Counting water is genuinely just asinine double counting ridiculousness that makes down stream things look completely insane. Like making a pound of beef look like it consumes 10,000L of water.

In reality of course running your shower for 10 to 15 hours is no where near somehow equivalent to eating beef lasagna for dinner and we would actually have a crisis if people started applying any optimization pressure on these useless metrics.


My favourite example is the complaints about “e-waste” because AirPod batteries are not replaceable. Never mind that the batteries make up about half of the weight of the things ro begin with, the entire annual production of AirPods and their cases would barely fill a single shipping container.

No, not a container ship, or anything substantial like that, just one container (1).

Yet, it makes people lose their rational minds and start foaming at the mouth about Apple’s “wasteful practices”.


Do you have a citation for that factoid?


Apologies, looks like I mis-remembered the numbers from the original debate, the actual number is about 110x 40-foot containers. It can be calculated easily enough from the # shipped, the volume of a charging case, and the volume of a shipping container.

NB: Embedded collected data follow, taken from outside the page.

(* ===== verification/VerbsExamples.v ===== *)
(** Runs of the verbs binding on the library of VerbsModel: the theorems about runs at
    concrete programs, and three programs that show the conditions of [allowed] to be
    needed. *)

From S2P Require Import Prelude Bytes Json.
From S2P Require Import GpuNetIO.
From S2P Require Import Helpers.
From S2P Require Import VerbsLib VerbsValues VerbsPost.
From S2P Require Import VerbsObjects VerbsSafety VerbsMethods.
From S2P Require Import VerbsInvariant VerbsRuns VerbsTheorems VerbsExternal VerbsTeardown.
From S2P Require Import VerbsModel VerbsUse.
#[local] Open Scope Z_scope.

(** The program before its first call. *)
Definition b0 : Binding Lib := mk_Binding ∅ ∅ 0 0 0 0 (mk_Lib ∅ 1 true).

Lemma b0_started : started b0.
Proof. split; [done| |done]. cbn. by constructor. Qed.

(** A device, a domain, a channel, a completion queue, a queue pair on it and a region:
    the objects 0 to 5. *)
Definition queue_attr : QPInitAttr := mk_QPInitAttr 3 3 2 16 16 1 1 0 None false.
Definition setup : list call :=
  [C_open (mk_Device [109] 7); C_alloc_pd 0; C_create_comp_channel 0;
   C_create_cq 0 16 (Some 2%nat) 0; C_create_qp 1 queue_attr; C_reg_mr 1 4096 4096 1].
Definition opened : Binding Lib := run_calls setup b0.

Example opened_objects :
  map_to_list (handle_of <$> b_heap opened) = map_to_list (list_to_map
    [(0%nat, 1); (1%nat, 2); (2%nat, 3); (3%nat, 4); (4%nat, 5); (5%nat, 6)] : gmap nat Z).
Proof. vm_compute. reflexivity. Qed.

Lemma setup_reach (P : Binding Lib → call → Prop) :
  (∀ s c, c ∈ setup → P s c) → reach P b0 opened.
Proof.
  intros HP. apply reach_run; [constructor|]. cbn [all_calls setup].
  split_and!; try apply HP; set_solver.
Qed.

Lemma opened_allowed : reach allowed b0 opened.
Proof.
  apply setup_reach. intros s c Hc. repeat (apply elem_of_cons in Hc as [->|Hc]; [done|]).
  by apply not_elem_of_nil in Hc.
Qed.


Lemma nothing_lost_witness :
  ∃ r x, b_heap opened !! r = Some x ∧ handle_of x = 5 ∧
    ∀ r' x', b_heap opened !! r' = Some x' → handle_of x' = 5 → r' = r.
Proof.
  destruct (nothing_lost b0 opened b0_started opened_allowed) as [Hown _].
  destruct (Hown 5 (mkN (KQP 0) [2; 4; 4]) ltac:(by vm_compute) eq_refl) as [(r & x & Hx & Hh & _ & Hu) _].
  exists r, x. split_and!; [exact Hx|exact Hh|exact Hu].
Defined.

(** Closing the device of [opened] is refused, for its domain is open. *)
Lemma context_close_outcome_witness :
  Context_close 0 opened = (Raise (VerbsError EBUSY), opened).
Proof.
  destruct (b_heap opened !! 0%nat) as [x|] eqn:Hx; [|vm_compute in Hx; discriminate].
  pose proof Hx as Hx'. vm_compute in Hx'. injection Hx' as <-.
  destruct (context_close_outcome b0 opened 0 _ b0_started opened_allowed Hx ltac:(by vm_compute) eq_refl)
    as [[_ H]|[Hno _]]; [exact H|].
  destruct (b_heap opened !! 1%nat) as [y|] eqn:Hy; [|vm_compute in Hy; discriminate].
  pose proof Hy as Hy'. vm_compute in Hy'. injection Hy' as <-.
  destruct (Hno _ _ Hy). split; [by vm_compute|]. cbn. left.
Defined.

(** ** The conditions of [allowed] *)

Definition closed_ah : list call :=
  setup ++ [C_create_ah 1 (mk_AHAttr (replicate 16 0) 0 0 1 0 0 0 0 0 1 1); C_close_ah 6].
Definition datagram : SendWR := mk_SendWR 1 [] 2 0 0 0 0 0 0 (Some 6%nat) 9 0.

Definition endpoint_calls : list call := [C_resolve [104] 4420 None; C_alloc_pd 0].

(** Each of the three conditions is needed: there is a program that keeps to them until a last
    call, and that breaks the library by acknowledging 2^32 - 1 events where none is outstanding
    (the guard compares the count as a signed integer), by posting a datagram whose address handle
    was closed, or by dropping an endpoint while a protection domain of its context is open. *)
Theorem conditions_needed :
  (∃ s r n, reach allowed b0 s ∧ 0 ≤ n < 2 ^ 32 ∧ ¬ intact (b_world (run_call (C_ack_events r n) s))) ∧
  (∃ s r wrs, reach allowed b0 s ∧ ¬ intact (b_world (run_call (C_post_send r wrs) s))) ∧
  (∃ s r, reach allowed b0 s ∧ ¬ intact (b_world (run_call (C_collect r) s))).
Proof.
  split_and!.
  - exists opened, 3%nat, (2 ^ 32 - 1). split_and!; [apply opened_allowed|done|done|].
    intros [Hf _ _ _ _ _]. by vm_compute in Hf.
  - exists (run_calls closed_ah b0), 4%nat, [datagram]. split.
    + apply reach_run; [constructor|]. by repeat split.
    + intros [Hf _ _ _ _ _]. by vm_compute in Hf.
  - exists (run_calls endpoint_calls b0), 1%nat. split.
    + apply reach_run; [constructor|]. by repeat split.
    + intros [Hf _ _ _ _ _]. by vm_compute in Hf.
Qed.

(** ** The external data path *)

Definition gpu_calls : list call := setup ++ [C_bridge_info 4; C_acquire 4].
Definition gpu_state : Binding Lib := run_calls gpu_calls b0.

Lemma gpu_reach : reach retained b0 gpu_state.
Proof. apply reach_run; [constructor|]. by repeat split. Qed.

Lemma gpu_handles_counted_witness :
  ∃ o, b_heap gpu_state !! 3%nat = Some (OCQ o) ∧ cq_external_users o = 1 ∧
    msum (handles_through 3) (b_heap gpu_state) = 1.
Proof.
  destruct (gpu_handles_counted b0 gpu_state eq_refl gpu_reach) as [Hc _].
  destruct (b_heap gpu_state !! 3%nat) as [x|] eqn:Hx; [|vm_compute in Hx; discriminate].
  pose proof Hx as Hx'. vm_compute in Hx'. injection Hx' as <-.
  eexists. split_and!; [reflexivity|reflexivity|]. rewrite <-(Hc _ _ Hx). reflexivity.
Defined.

Lemma gpu_queue_locked_witness :
  QP_close 4 gpu_state = (Raise (VerbsError EBUSY), gpu_state) ∧
  poll 3 8 gpu_state = (Raise (VerbsError EBUSY), gpu_state).
Proof.
  destruct (b_heap gpu_state !! 4%nat) as [x|] eqn:Hx; [|vm_compute in Hx; discriminate].
  destruct (b_heap gpu_state !! 3%nat) as [y|] eqn:Hy; [|vm_compute in Hy; discriminate].
  pose proof Hx as Hx'. vm_compute in Hx'. injection Hx' as <-.
  pose proof Hy as Hy'. vm_compute in Hy'. injection Hy' as <-.
  destruct (gpu_queue_locked b0 gpu_state 4 _ 3 _ eq_refl gpu_reach Hx ltac:(by vm_compute) eq_refl
    (or_introl eq_refl) Hy ltac:(by vm_compute)) as (_ & _ & Hpoll & _ & _ & Hclose).
  split; [apply Hclose; by vm_compute|apply Hpoll; lia].
Defined.

(** ** Giving everything back *)

Lemma teardown_complete_witness :
  ∃ t, teardown opened = (Ok tt, t) ∧ map_to_list (live (b_world t)) = [(1, mkN KContext [])].
Proof.
  assert (Hr : reach (λ s c, allowed s c ∧ retained s c) b0 opened).
  { apply reach_run; [constructor|]. by repeat split. }
  destruct (teardown_complete b0 opened b0_started Hr) as (t & Ht & _).
  - intros r q Hq.
    assert (Hall : Forall (λ p, match p.2 with OQP q => qp_external_users q = 0 | _ => True end)
                     (map_to_list (b_heap opened))) by (vm_compute; repeat constructor).
    rewrite Forall_forall in Hall. exact (Hall (r, OQP q) ltac:(by apply elem_of_map_to_list)).
  - exists t. split; [exact Ht|]. assert (t = (teardown opened).2) as -> by by rewrite Ht.
    vm_compute. reflexivity.
Defined.

(** ** Callers *)

(** The last 96 bytes of the region, and one byte more. *)
Lemma sge_stays_inside_witness :
  (SGE_mr 5 96 0 4000 opened).1 = Ok (mk_SGE (4096 * 6 + 4000) 96 6 (Some 5%nat)) ∧
  (SGE_mr 5 97 0 4000 opened).1 = Raise ValueError ∧ (SGE_mr 5 97 0 4000 opened).2 = opened.
Proof.
  destruct (b_heap opened !! 5%nat) as [x|] eqn:Hx; [|vm_compute in Hx; discriminate].
  pose proof Hx as Hx'. vm_compute in Hx'. injection Hx' as <-.
  split_and!; [by vm_compute|by vm_compute|].
  destruct (sge_stays_inside opened 5 _ 97 0 4000 Hx) as [Hs _]; [vm_compute; discriminate..|exact Hs].
Defined.

(** Connecting the queue pair to an endpoint succeeds. *)
Definition peer : QPInfo := mk_QPInfo 9 5 0 (replicate 16 1) 1 5.

Lemma connect_rc_on_binding_witness :
  (connect_rc 4%nat peer 1 0 3 7 (Some 3) (mk_RtsArgs None None None None) opened).1 = Ok tt.
Proof.
  destruct (b_heap opened !! 4%nat) as [x|] eqn:Hx; [|vm_compute in Hx; discriminate].
  pose proof Hx as Hx'. vm_compute in Hx'. injection Hx' as <-.
  destruct (connect_rc_on_binding opened 4 _ peer 1 0 3 7 3 (mk_RtsArgs None None None None) Hx
    ltac:(by vm_compute) eq_refl ltac:(reflexivity)) as (am & _ & _ & _ & _ & _ & _ & ->).
  - repeat constructor; vm_compute; discriminate || reflexivity.
  - vm_compute. reflexivity.
Defined.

It doesn’t alter the conclusion that much: in the grand scheme of human industrial activity, this is nothing.

I.e.: if AirPods were made by an independent company, that firm would be in the top 50 of the largest corporations in the world!

For example, a comparable sized company would be Coca Cola, which goes through 300,000 tons of aluminium annually for their cans, not to mention oil used for plastic bottles!


Sure, I’m with you on your larger point.


Drinking water does not magically appears in the water cycle the next day.

[0] - "And what we found is is that up to 43% of data centers, and this is our largest data centers, are located in areas of high or extremely high water stress. And that's really shocking because data centers require huge amount of drinking water to be able to cool their servers."

[0]- Business Insider | Exposing The Dark Side of America's AI Data Center Explosion - https://youtu.be/t-8TDOFqkQA?t=1201


Areas of "high water stress" sound very sunny, which presumably is great news for renewable power generation.


"I took all your money and gambled it away, but don't worry because it wasn't destroyed, it's still circulating in the economy and will come back someday."

A reduction in what can be used from the summer snowmelt is a problem, regardless of whether equivalent atoms are redeposited in the winter snowfall.


I’m sure there was some planning commission process involved with the development of these sites. I’m curious if anyone has bothered to look at those meeting minutes to see if there are some material misrepresentation of the water and power needs. I’m going to guess that answer is no.